O álbum foi gravado no French Strawberry Studio do hoje conhecido Château d’Hérouville, onde até o Pink Floyd (“Obscured By Clouds”, de 1972), David Bowie (“Pin Ups”, de 1973; “Low”, de 1977), Iggy Pop (“The Idiot”, de 1977) e vários outros já gravaram. O castelo fica no Vale de Oise, perto de Paris, e foi construído em 1740.
Na capa do disco, Magne avisa: “perfeição é naturalmente a minha primeira prerrogativa – sem compromisso”. Muitos críticos, hoje, após uma série de relançamentos, acham que ele chegou lá.
Michel Magne se suicidou aos 54 anos, em 1984, justamente no Vale do Oise, encerrando uma carreira que teve como seu último trabalho a trilha pro quarto filme da série erótica “Emmanuelle”. A depressão causada pela venda do Château d’Hérouville (necessária por causa da sua falência financeira pessoal) levou Magne à decisão fatal.
O castelo onde Chopin passou um período da sua vida e onde Magne construiu um dos mais importantes estúdios da história da música pop viu o estúdio ser desativado em 1985, pra ficar, então, só na memória. O estúdio fez fama e se tornou ainda mais importante do que seu criador.
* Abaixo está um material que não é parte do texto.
(* ===== verification/_CoqProject ===== *)
-Q . S2P
Prelude.v
Assoc.v
Calls.v
Text.v
BTree.v
F64.v
Externals.v
Decimal.v
DecMath.v
Mandate.v
Policy.v
AlpacaTime.v
Broker.v
Kraken.v
Alpaca.v
Oanda.v
AlpacaParse.v
OandaParse.v
Nonce.v
Userref.v
KrakenParse.v
ReportFacts.v
Venue.v
Guard.v
GuardFacts.v
Planner.v
Data.v
Decision.v
PlanFacts.v
PlanBudget.v
RiskState.v
Overlay.v
RiskFacts.v
OverlayFacts.v
RiskStore.v
View.v
ViewFacts.v
Recon.v
ReconFacts.v
Flatten.v
FlattenFacts.v
FlattenEnd.v
FlattenBound.v
FlattenScenario.v
Record.v
RunStore.v
RunStoreFacts.v
RunCalls.v
RunSteps.v
RunOrders.v
Pipeline.v
RunRules.v
RunFacts.v
RunTrade.v
RunTheorems.v
RunCarried.v
RunScenario.v
Service.v
Monitor.v
Driver.v
ServiceFacts.v
MonitorFacts.v
ServiceScenario.v
(* ===== verification/Assoc.v ===== *)
(** * Assoc: maps that are only read and written by key

    A [BTreeMap] whose order the program never observes, over a key with decidable equality. *)

From S2P Require Import Prelude.

Definition Assoc (K V : Type) : Type := list (K * V).

Section assoc.
Context {K V : Type} `{EqDecision K}.
Implicit Types (m : Assoc K V) (k : K) (v : V).

Fixpoint as_get m k : option V :=
  match m with
  | [] => None
  | (k', v) :: m' => if bool_decide (k = k') then Some v else as_get m' k
  end.

(** [map.insert(k, v)]: in place when the key is there. *)
Fixpoint as_insert k v m : Assoc K V :=
  match m with
  | [] => [(k, v)]
  | (k', v') :: m' => if bool_decide (k = k') then (k, v) :: m' else (k', v') :: as_insert k v m'
  end.

Lemma as_get_insert k v m k' : as_get (as_insert k v m) k' = if bool_decide (k' = k) then Some v else as_get m k'.
Proof. induction m as [|[k1 v1] m IH]; simpl; repeat (case_bool_decide; simpl); naive_solver. Qed.

Lemma as_get_insert_eq k v m : as_get (as_insert k v m) k = Some v.
Proof. rewrite as_get_insert. by rewrite bool_decide_true. Qed.

Lemma as_get_insert_ne k v m k' : k' ≠ k → as_get (as_insert k v m) k' = as_get m k'.
Proof. intros Hn. rewrite as_get_insert. by rewrite bool_decide_false. Qed.
End assoc.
A importância de Magne, infelizmente, é apenas uma pequena mancha nos anais da música.
Mas seu disco de música tachista está aí pra tentar dirimir essa injustiça.
Ouça “Self Service”:
E ouça um minuto de cada música aqui:
1. Memoire D’Un Trou
2. Self Service
3. Carillon Dans L’Eau Bouillante
4. Meta Mecanique Saccadee
5. Pointes De Feu Amorties Au Dolosal
6. Larmes En Sol Pleureur
7. Concertino Triple – 1st Mouvement (Rire)
8. Concertino Triple – 2nd Mouvement (Priere)
9. Concertino Triple – 3rd Mouvement (Amour)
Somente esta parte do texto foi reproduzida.